Happy Good Riddance Day!

Well, amid the various post about bbq’s and fireworks, didn’t want our UK subscribers to feel left out. Beyond me why y’all don’t make more of a celebration, not like you don’t have good reason.

(goodness isn’t Nov. 5th a little cold for fireworks? although I guess very good for bon fires.)

a recent survey concluded a large percentage of the British population didn’t know America had ever been a British colony

Please tell me I’m being subtly whooshed by dry British wit here, because I can’t wrap my head around the literal meaning of your statement.

That’s a bit scary. I wonder what such people think the USA is celebrating its fndependence from. :confused:

They couldn’t name what century the First World War had started in, agreed with the proposition that Adolf Hitler was a fictional character, and didn’t know America had ever been a British colony.

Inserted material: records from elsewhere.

(** ** All operations *)
Lemma follows_attach job : follows (attachIndexJobOwner job).
Proof. follows. Qed.
Lemma follows_mark_failed id message f : follows (MarkIndexJobFailed id message f).
Proof. follows. Qed.
Lemma follows_stale job : follows (staleIndexJobForRead job).
Proof. unfold staleIndexJobForRead. cbv zeta. follows. Qed.
Hint Resolve follows_attach follows_mark_failed follows_stale : follows.
Lemma follows_reconcile job : follows (reconcileIndexJobRead job).
Proof. follows. Qed.
Lemma follows_create_job name root mode entrypoint clean goOffline noEmbeddings :
  follows (createIndexJob name root mode entrypoint clean goOffline noEmbeddings).
Proof.
  unfold createIndexJob. do 5 (apply follows_bind; [by follows|intros ?]). apply follows_then. intros n.
  apply follows_bind; [by apply follows_create|follows].
Qed.
Hint Resolve follows_reconcile follows_create_job : follows.
Lemma follows_first_active l : follows (first_active l).
Proof. induction l; cbn [first_active]; follows. Qed.
Hint Resolve follows_first_active : follows.
Lemma follows_publish_owned id generationID mode files symbols docs f graph body : (forall g, catalog_body (body g)) ->
  follows (publishOwned id generationID mode files symbols docs f graph body).
Proof. intros Hbody. unfold publishOwned. follows. by apply follows_publish. Qed.
Lemma follows_graph o : follows (access (run o)).
Proof.
  apply follows_access. intros [n d] Hg. destruct (run o (n, d)) as [r [k d']] eqn:E. apply advance_static; [done|..].
  - eapply run_invariant; [exact E|apply Hg].
  - by eapply graph_static.
Qed.
Lemma operation_follows o : well_behaved o -> follows (run_job_operation o).
Proof.
  destruct o; cbn [run_job_operation well_behaved]; intros Hw; try (by follows).
  - by apply follows_publish_owned.
  - apply follows_aside, aside_bind; [by apply aside_body|intros _; apply aside_publish_generation].
  - apply follows_aside, aside_bind; [by apply aside_body|intros _; apply aside_incremental].
  - apply follows_bind; [by follows|intros _]. apply follows_aside. unfold publishIncrementalDocsTx.
    apply aside_bind; [apply aside_expect|intros _]. apply aside_bind; [by apply aside_body|intros changed].
    destruct changed; [|apply aside_ret]. apply aside_bind; [apply aside_docs_pointer|intros _; apply aside_runtime].
  - destruct Hw as [Hf Hd]. apply follows_bind; [by follows|intros _]. apply follows_aside.
    apply aside_bind; [by apply aside_body|intros _]. apply aside_bind; [by apply aside_body|intros changed].
    apply aside_bind; [apply aside_incremental|intros _]. destruct changed; [apply aside_docs_pointer|apply aside_ret].
  - apply follows_graph.
Qed.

And happy “Huh? Really? Oh, well, then…” day from us Canadians, too. :wink:

Australians should almost call this a kind of Thanksgiving Day, I suppose. If it wasn’t for the War of Independence, so some historians say, then dear ol’ Blighty wouldn’t have felt the need to not only pip the French at acquiring territories in the Southern Hemisphere, but also set up a convict colony in Terra Australis (after they’d lost all chances of continuing same in America).

:eek: Eegad, that’s like end of “Threads,” only without the nuclear war prerequisite.

Not that the American public would necessarily fare better in a similar poll. :frowning:

Well, can we try to start a Guy Fawkes day here, but with copies of the old king? :stuck_out_tongue:

I was just on ICQ with a business partner in England. He allowed as we must be very sad today, since it’s the anniversary of us losing our motherland.

Haha - and are you going to continue to be this person’ business patrtner?

I’m sure he was joking, though. :slight_smile:

Guy Fawkes’ day was celebrated in New England at one time, but seems to have died out in the 19th c.

On the one hand, this is very sad. On the other, well, I’m glad our kids aren’t the only ones with huge gaping holes in their education.

Mk VII, have you a link to the specific survey? I have big issues with many of these types of surveys, in the way they phrase questions vs. they way they report the findings. Such as giving the interviewee a blank map of the world, with only continent outlines, and asking them to point to Afghanistan. I’m only 80% confident I’d be on target, if Iran and Pakistan weren’t clearly identified!

As for the ‘fictitious character’, it was probably multiple choice, with three fictitious historical characters. So somebody with, umm, less than average intelligence & education, could easily be bewildered and take a random guess. And one in four of those guesses would be for Hitler.

Yes, on both counts. I replied, of course, that it’s all that we can do to bear the heavy burden of the day, drowning our sorrows with sausages on buns, baked apple confections and brewed alcoholic beverages. Not necessarily in that order.

I am :confused:. It seems from looking over the BBC’s homepage that Bonefire night is still celebrated, and it seems like much the same holiday.

The BBC’s search engine seems to be down. Here is a alternate link.

Ahem (bolding mine):

Guy Fawkes’ day was celebrated in New England at one time, but seems to have died out in the 19th c.

Oh, New England.

Well, 'twas just a joke that we, as americans should take to buring effiges of (Kingie-poo) George William Fredrick, rather then Guido Fawkes. Kind of a taking an (Old England, not New) english holiday, and making it 'Merican.